(** The address translation takes any position from a byte of the table. *)
Lemma bit_to_address addr bit :
  sm_offset s ≤ addr < 2 ^ 64 → 0 ≤ bit → start_of_bit (8 * addr + bit) < 2 ^ 47 →
  contiguous_meta_address_to_address s addr bit = start_of_bit (8 * addr + bit).
Proof.
  intros Ha Hb Hlt. unfold contiguous_meta_address_to_address, start_of_bit, get_absolute_offset in *.
  change LOG_BITS_IN_BYTE with 3. rewrite Hk in *. pose proof (sp_region s Hs). pose proof (sp_offset s Hs).
  change (0 <=? 3 - 0) with true. cbv iota. rewrite !usub_id by lia. rewrite !Z.sub_0_r.
  assert (0 < R) by (apply Z.pow_pos_nonneg; lia).
  assert (0 ≤ (addr - sm_offset s) * 8 ∧ 0 ≤ (addr - sm_offset s) * 8 * R ∧ 0 ≤ bit * R) as (? & ? & ?) by nia.
  assert ((addr - sm_offset s) * 8 ≤ (addr - sm_offset s) * 8 * R) by nia.
  replace ((8 * addr + bit - 8 * sm_offset s) * R) with ((addr - sm_offset s) * 8 * R + bit * R) in * by lia.
  rewrite (ushl_id 64 (addr - sm_offset s) 3) by (change (2 ^ 3) with 8; lia). change (2 ^ 3) with 8.
  rewrite !ushl_id by lia. rewrite uadd_id by lia. lia.
Qed.

Abbreviation visited lo n st := (foldl (λ v j, visit_data v (start_of_bit j)) st (positions (membit M) lo n)).

Lemma visited_app lo n m st : 0 ≤ n → 0 ≤ m → visited lo (n + m) st = visited (lo + n) m (visited lo n st).
Proof. intros. by rewrite positions_app, foldl_app by done. Qed.

(** The positions of a word, as positions of memory. *)
Lemma scan_word_visits addr n word st :
  1 ≤ n ≤ 8 → sm_offset s ≤ addr → addr + n ≤ 2 ^ 64 → start_of_bit (8 * (addr + n)) ≤ 2 ^ 47 →
  (∀ i, 0 ≤ i → Z.testbit word i = (i <? 8 * n) && membit M (8 * addr + i)) →
  scan_non_zero_bits_in_metadata_word addr word visit_bit st = Val (visited (8 * addr) (8 * n) st).
Proof.
  intros Hn Ha Hmax Hend Hbits. rewrite scan_word_fold.
  2:{ apply is_u_bits; [lia|]. intros i Hi. rewrite Hbits by lia. destruct (Z.ltb_spec i (8 * n)); [lia|done]. }
  f_equal. replace 64 with (8 * n + (64 - 8 * n)) by lia. rewrite positions_app by lia.
  assert (positions (Z.testbit word) (0 + 8 * n) (64 - 8 * n) = []) as ->.
  { rewrite (positions_ext _ (λ _, false)).
    - unfold positions. induction (seqZ _ _) as [|x l IH]; [done|]. by rewrite filter_cons, decide_False.
    - intros j Hj. rewrite Hbits by lia. destruct (Z.ltb_spec j (8 * n)); [lia|done]. }
  rewrite app_nil_r. rewrite (positions_ext _ (λ i, membit M (8 * addr + i))).
  2:{ intros j Hj. rewrite Hbits by lia. destruct (Z.ltb_spec j (8 * n)); [done|lia]. }
  rewrite positions_shift, Z.add_0_r, foldl_fmap_list.
  assert (0 < R) by (apply Z.pow_pos_nonneg; destruct Hs; lia).
  assert (∀ j, j ∈ positions (membit M) (8 * addr) (8 * n) → 8 * addr ≤ j < 8 * addr + 8 * n) as Hin.
  { intros j [_ Hj%elem_of_seqZ]%list_elem_of_filter. lia. }
  revert st Hin. generalize (positions (membit M) (8 * addr) (8 * n)). induction l as [|j l IH]; intros st Hin; [done|].
  simpl. specialize (Hin j ltac:(constructor)) as Hj. unfold start_of_bit in Hend.
  rewrite bit_to_address; [|lia|lia|].
  - replace (8 * addr + (j - 8 * addr)) with j by lia. apply IH. intros. apply Hin. by constructor.
  - unfold start_of_bit. nia.
Qed.

Lemma scan_loop_visits fuel cond n (load : Z → Z) end_ cursor st :
  1 ≤ n ≤ 8 → (∀ c, cursor ≤ c ≤ end_ → cond c = true → c + n ≤ end_) →
  (∀ c i, 0 ≤ i → Z.testbit (load c) i = (i <? 8 * n) && membit M (8 * c + i)) →
  sm_offset s ≤ cursor ≤ end_ → end_ < 2 ^ 64 → start_of_bit (8 * end_) ≤ 2 ^ 47 →
  (Z.to_nat (end_ - cursor) ≤ fuel)%nat →
  wp (scan_loop fuel cond n load visit_bit cursor st)
    (λ '(c, st'), cursor ≤ c ≤ end_ ∧ cond c = false ∧ st' = visited (8 * cursor) (8 * (c - cursor)) st).
Proof.
  intros Hn Hcond Hload. revert cursor st Hcond. induction fuel as [|fuel IH]; intros c st Hcond Hc Hmax Hend Hfuel; simpl.
  - destruct (cond c) eqn:E; [apply Hcond in E; lia|]. split_and!; [lia..|done|]. by rewrite Z.sub_diag.
  - destruct (cond c) eqn:E; [|split_and!; [lia..|done|]; by rewrite Z.sub_diag].
    apply Hcond in E; [|lia]. assert (0 < R) by (apply Z.pow_pos_nonneg; destruct Hs; lia).
    rewrite (scan_word_visits c n); [|done|lia..| |by intros; apply Hload].
    2:{ unfold start_of_bit in *. nia. }
    simpl. rewrite uadd_id by (pose proof (sp_offset s Hs); lia).
    eapply wp_mono; [apply IH; try lia; intros; apply Hcond; (done || lia)|]. intros [c' st'] (Hc' & Hstop & ->). split_and!; [lia..|done|].
    replace (8 * (c' - c)) with (8 * n + 8 * (c' - (c + n))) by lia. rewrite visited_app by lia.
    by replace (8 * c + 8 * n) with (8 * (c + n)) by lia.
Qed.

Lemma load_u8_bits c i : 0 ≤ i → Z.testbit (load_u8 M c) i = (i <? 8 * 1) && membit M (8 * c + i).
Proof.
  intros Hi. unfold load_u8. destruct (Z.ltb_spec i (8 * 1)); simpl.
  - by rewrite membit_at by lia.
  - by rewrite (testbit_small 8) by (apply HM || lia).
Qed.

Lemma scan_bytes_visits start end_ st :
  sm_offset s ≤ start ≤ end_ → end_ + 8 < 2 ^ 64 → start_of_bit (8 * end_) ≤ 2 ^ 47 →
  scan_non_zero_bits_in_metadata_bytes M start end_ visit_bit st = Val (visited (8 * start) (8 * (end_ - start)) st).
Proof.
  intros Hse Hmax Hend. pose proof (sp_offset s Hs). change BYTES_IN_ADDRESS with 8.
  cut (wp (scan_non_zero_bits_in_metadata_bytes M start end_ visit_bit st)
    (λ st', st' = visited (8 * start) (8 * (end_ - start)) st)).
  { intros (st' & -> & ->)%wp_elim. done. }
  unfold scan_non_zero_bits_in_metadata_bytes. cbv zeta. apply wp_bind. eapply wp_mono.
  { apply (scan_loop_visits _ _ 1 _ end_); try lia; apply load_u8_bits. }
  intros [c1 st1] (Hc1 & _ & ->). apply wp_bind. change BYTES_IN_ADDRESS with 8. eapply wp_mono.
  { apply (scan_loop_visits _ _ 8 _ end_); try lia.
    - intros c Hc Hu%Z.ltb_lt. rewrite uadd_id in Hu by lia. lia.
    - intros c i Hi. by rewrite testbit_load_bytes. }
  intros [c2 st2] (Hc2 & _ & ->). apply wp_bind. eapply wp_mono.
  { apply (scan_loop_visits _ _ 1 _ end_); try lia; apply load_u8_bits. }
  intros [c3 st3] (Hc3 & Hstop%Z.ltb_ge & ->). simpl. assert (c3 = end_) as -> by lia.
  replace (8 * (end_ - start)) with (8 * (c1 - start) + (8 * (c2 - c1) + 8 * (end_ - c2))) by lia.
  rewrite !visited_app by lia. repeat f_equal; lia.
Qed.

--

Please output, exactly, the lines of the listing from the one containing "apply Hcond in E; [|lia]." through the last, inclusive, and no other lines.

▸ Exercise output
    apply Hcond in E; [|lia]. assert (0 < R) by (apply Z.pow_pos_nonneg; destruct Hs; lia).
    rewrite (scan_word_visits c n); [|done|lia..| |by intros; apply Hload].
    2:{ unfold start_of_bit in *. nia. }
    simpl. rewrite uadd_id by (pose proof (sp_offset s Hs); lia).
    eapply wp_mono; [apply IH; try lia; intros; apply Hcond; (done || lia)|]. intros [c' st'] (Hc' & Hstop & ->). split_and!; [lia..|done|].
    replace (8 * (c' - c)) with (8 * n + 8 * (c' - (c + n))) by lia. rewrite visited_app by lia.
    by replace (8 * c + 8 * n) with (8 * (c + n)) by lia.
Qed.

Lemma load_u8_bits c i : 0 ≤ i → Z.testbit (load_u8 M c) i = (i <? 8 * 1) && membit M (8 * c + i).
Proof.
  intros Hi. unfold load_u8. destruct (Z.ltb_spec i (8 * 1)); simpl.
  - by rewrite membit_at by lia.
  - by rewrite (testbit_small 8) by (apply HM || lia).
Qed.

Lemma scan_bytes_visits start end_ st :
  sm_offset s ≤ start ≤ end_ → end_ + 8 < 2 ^ 64 → start_of_bit (8 * end_) ≤ 2 ^ 47 →
  scan_non_zero_bits_in_metadata_bytes M start end_ visit_bit st = Val (visited (8 * start) (8 * (end_ - start)) st).
Proof.
  intros Hse Hmax Hend. pose proof (sp_offset s Hs). change BYTES_IN_ADDRESS with 8.
  cut (wp (scan_non_zero_bits_in_metadata_bytes M start end_ visit_bit st)
    (λ st', st' = visited (8 * start) (8 * (end_ - start)) st)).
  { intros (st' & -> & ->)%wp_elim. done. }
  unfold scan_non_zero_bits_in_metadata_bytes. cbv zeta. apply wp_bind. eapply wp_mono.
  { apply (scan_loop_visits _ _ 1 _ end_); try lia; apply load_u8_bits. }
  intros [c1 st1] (Hc1 & _ & ->). apply wp_bind. change BYTES_IN_ADDRESS with 8. eapply wp_mono.
  { apply (scan_loop_visits _ _ 8 _ end_); try lia.
    - intros c Hc Hu%Z.ltb_lt. rewrite uadd_id in Hu by lia. lia.
    - intros c i Hi. by rewrite testbit_load_bytes. }
  intros [c2 st2] (Hc2 & _ & ->). apply wp_bind. eapply wp_mono.
  { apply (scan_loop_visits _ _ 1 _ end_); try lia; apply load_u8_bits. }
  intros [c3 st3] (Hc3 & Hstop%Z.ltb_ge & ->). simpl. assert (c3 = end_) as -> by lia.
  replace (8 * (end_ - start)) with (8 * (c1 - start) + (8 * (c2 - c1) + 8 * (end_ - c2))) by lia.
  rewrite !visited_app by lia. repeat f_equal; lia.
Qed.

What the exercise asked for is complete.